ABOUT THIS TASK:
Up to and including the line with "unfold T in K1, K2.", repeat every line of the listing exactly, beginning at the first.
※
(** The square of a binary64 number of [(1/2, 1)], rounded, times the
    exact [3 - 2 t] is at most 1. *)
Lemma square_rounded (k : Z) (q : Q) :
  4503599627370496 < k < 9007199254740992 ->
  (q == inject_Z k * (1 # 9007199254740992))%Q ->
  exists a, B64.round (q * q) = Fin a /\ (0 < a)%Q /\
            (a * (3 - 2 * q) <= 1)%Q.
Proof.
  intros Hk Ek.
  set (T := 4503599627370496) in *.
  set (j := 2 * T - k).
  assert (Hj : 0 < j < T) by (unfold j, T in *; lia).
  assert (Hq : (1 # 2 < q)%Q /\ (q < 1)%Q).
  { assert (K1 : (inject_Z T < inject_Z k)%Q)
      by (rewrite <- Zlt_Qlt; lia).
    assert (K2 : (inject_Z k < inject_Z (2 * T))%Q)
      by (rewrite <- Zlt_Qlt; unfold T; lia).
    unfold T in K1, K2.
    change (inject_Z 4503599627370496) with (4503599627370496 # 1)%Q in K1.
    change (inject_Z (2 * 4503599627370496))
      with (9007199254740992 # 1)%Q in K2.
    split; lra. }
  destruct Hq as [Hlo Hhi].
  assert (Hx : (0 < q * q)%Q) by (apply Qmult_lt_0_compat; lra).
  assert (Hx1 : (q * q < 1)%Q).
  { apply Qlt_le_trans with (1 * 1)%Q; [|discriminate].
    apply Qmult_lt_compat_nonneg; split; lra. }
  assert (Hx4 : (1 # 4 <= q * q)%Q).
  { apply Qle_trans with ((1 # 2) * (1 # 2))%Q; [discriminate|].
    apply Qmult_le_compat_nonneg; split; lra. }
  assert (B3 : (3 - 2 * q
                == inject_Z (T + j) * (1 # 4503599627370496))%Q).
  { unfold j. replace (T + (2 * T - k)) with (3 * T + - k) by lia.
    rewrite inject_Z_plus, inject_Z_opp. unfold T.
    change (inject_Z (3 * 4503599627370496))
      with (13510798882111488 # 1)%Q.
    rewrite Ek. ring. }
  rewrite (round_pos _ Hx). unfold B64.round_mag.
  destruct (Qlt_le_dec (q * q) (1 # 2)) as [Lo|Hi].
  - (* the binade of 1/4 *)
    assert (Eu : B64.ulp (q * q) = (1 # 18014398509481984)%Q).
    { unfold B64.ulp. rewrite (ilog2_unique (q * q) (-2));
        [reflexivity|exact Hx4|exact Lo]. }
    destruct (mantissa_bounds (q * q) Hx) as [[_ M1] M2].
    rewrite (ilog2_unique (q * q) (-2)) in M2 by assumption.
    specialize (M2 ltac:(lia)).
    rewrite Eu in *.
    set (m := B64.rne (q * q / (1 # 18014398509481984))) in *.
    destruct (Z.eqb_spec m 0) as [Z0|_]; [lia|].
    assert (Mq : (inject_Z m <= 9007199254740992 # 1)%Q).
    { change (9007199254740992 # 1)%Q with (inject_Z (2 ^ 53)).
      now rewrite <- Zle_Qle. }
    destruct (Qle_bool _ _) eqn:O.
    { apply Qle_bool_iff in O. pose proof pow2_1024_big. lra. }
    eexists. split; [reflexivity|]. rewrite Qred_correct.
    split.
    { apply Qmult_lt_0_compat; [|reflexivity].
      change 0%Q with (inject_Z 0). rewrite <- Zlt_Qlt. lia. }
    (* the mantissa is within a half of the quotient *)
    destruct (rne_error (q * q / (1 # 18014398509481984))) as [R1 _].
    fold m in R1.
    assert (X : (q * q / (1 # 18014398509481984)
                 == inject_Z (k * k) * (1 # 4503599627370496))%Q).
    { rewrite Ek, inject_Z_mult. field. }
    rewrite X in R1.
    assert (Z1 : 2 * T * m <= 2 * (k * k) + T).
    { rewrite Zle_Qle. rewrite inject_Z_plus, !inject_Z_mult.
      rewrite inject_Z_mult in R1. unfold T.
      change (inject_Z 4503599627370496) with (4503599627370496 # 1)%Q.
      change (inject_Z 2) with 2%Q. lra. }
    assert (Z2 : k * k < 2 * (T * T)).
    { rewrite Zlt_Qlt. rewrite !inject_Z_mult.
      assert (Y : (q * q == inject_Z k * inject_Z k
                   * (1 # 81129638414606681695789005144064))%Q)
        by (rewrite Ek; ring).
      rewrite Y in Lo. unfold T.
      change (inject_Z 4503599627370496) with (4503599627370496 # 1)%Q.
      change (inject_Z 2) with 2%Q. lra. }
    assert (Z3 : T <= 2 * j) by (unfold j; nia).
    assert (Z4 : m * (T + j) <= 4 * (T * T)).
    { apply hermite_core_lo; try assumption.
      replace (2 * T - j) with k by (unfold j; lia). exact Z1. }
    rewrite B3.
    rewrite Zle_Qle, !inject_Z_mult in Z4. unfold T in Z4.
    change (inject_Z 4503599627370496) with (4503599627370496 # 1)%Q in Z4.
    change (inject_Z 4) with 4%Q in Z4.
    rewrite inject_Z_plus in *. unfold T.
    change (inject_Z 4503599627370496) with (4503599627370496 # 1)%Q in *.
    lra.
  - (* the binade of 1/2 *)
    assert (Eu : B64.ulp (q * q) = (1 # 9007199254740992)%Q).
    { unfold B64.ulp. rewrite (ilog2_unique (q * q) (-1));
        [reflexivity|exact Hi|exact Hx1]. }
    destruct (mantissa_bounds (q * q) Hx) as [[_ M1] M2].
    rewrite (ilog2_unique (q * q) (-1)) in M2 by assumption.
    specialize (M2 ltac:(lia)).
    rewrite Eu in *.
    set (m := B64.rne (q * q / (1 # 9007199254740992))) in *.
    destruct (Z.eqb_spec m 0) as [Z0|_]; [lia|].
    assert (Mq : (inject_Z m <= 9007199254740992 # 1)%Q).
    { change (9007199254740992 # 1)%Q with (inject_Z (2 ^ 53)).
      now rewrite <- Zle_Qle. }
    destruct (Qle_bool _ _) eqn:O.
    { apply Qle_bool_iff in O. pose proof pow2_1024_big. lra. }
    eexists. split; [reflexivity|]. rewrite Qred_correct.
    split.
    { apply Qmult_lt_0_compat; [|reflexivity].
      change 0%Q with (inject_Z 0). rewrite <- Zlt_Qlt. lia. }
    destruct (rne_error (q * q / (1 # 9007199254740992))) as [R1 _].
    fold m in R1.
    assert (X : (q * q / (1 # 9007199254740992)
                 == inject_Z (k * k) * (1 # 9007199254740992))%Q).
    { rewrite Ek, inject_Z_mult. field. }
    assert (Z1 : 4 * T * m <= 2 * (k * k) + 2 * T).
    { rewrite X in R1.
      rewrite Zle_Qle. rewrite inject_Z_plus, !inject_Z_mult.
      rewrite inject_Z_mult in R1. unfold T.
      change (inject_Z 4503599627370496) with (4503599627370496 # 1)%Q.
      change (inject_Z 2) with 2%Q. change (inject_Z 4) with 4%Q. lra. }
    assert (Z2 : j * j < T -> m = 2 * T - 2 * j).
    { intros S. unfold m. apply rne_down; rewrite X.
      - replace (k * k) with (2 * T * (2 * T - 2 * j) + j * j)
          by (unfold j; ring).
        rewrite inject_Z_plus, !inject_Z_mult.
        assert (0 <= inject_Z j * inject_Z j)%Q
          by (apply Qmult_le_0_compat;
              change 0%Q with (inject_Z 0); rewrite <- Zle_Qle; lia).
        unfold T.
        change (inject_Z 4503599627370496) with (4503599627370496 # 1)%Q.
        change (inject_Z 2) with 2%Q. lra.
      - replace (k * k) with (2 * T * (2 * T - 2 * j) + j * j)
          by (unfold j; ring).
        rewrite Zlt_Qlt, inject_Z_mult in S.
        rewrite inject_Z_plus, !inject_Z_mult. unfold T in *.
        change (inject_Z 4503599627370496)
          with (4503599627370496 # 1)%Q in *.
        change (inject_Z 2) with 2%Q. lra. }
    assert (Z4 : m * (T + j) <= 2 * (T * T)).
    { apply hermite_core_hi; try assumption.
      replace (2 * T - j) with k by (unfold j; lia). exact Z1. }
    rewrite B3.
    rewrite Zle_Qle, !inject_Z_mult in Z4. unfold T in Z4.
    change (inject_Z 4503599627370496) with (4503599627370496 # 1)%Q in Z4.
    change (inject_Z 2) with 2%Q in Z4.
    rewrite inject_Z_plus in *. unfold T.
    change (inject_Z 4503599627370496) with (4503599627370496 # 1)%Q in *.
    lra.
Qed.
※
FINISHED EXERCISE:
(** The square of a binary64 number of [(1/2, 1)], rounded, times the
    exact [3 - 2 t] is at most 1. *)
Lemma square_rounded (k : Z) (q : Q) :
  4503599627370496 < k < 9007199254740992 ->
  (q == inject_Z k * (1 # 9007199254740992))%Q ->
  exists a, B64.round (q * q) = Fin a /\ (0 < a)%Q /\
            (a * (3 - 2 * q) <= 1)%Q.
Proof.
  intros Hk Ek.
  set (T := 4503599627370496) in *.
  set (j := 2 * T - k).
  assert (Hj : 0 < j < T) by (unfold j, T in *; lia).
  assert (Hq : (1 # 2 < q)%Q /\ (q < 1)%Q).
  { assert (K1 : (inject_Z T < inject_Z k)%Q)
      by (rewrite <- Zlt_Qlt; lia).
    assert (K2 : (inject_Z k < inject_Z (2 * T))%Q)
      by (rewrite <- Zlt_Qlt; unfold T; lia).
    unfold T in K1, K2.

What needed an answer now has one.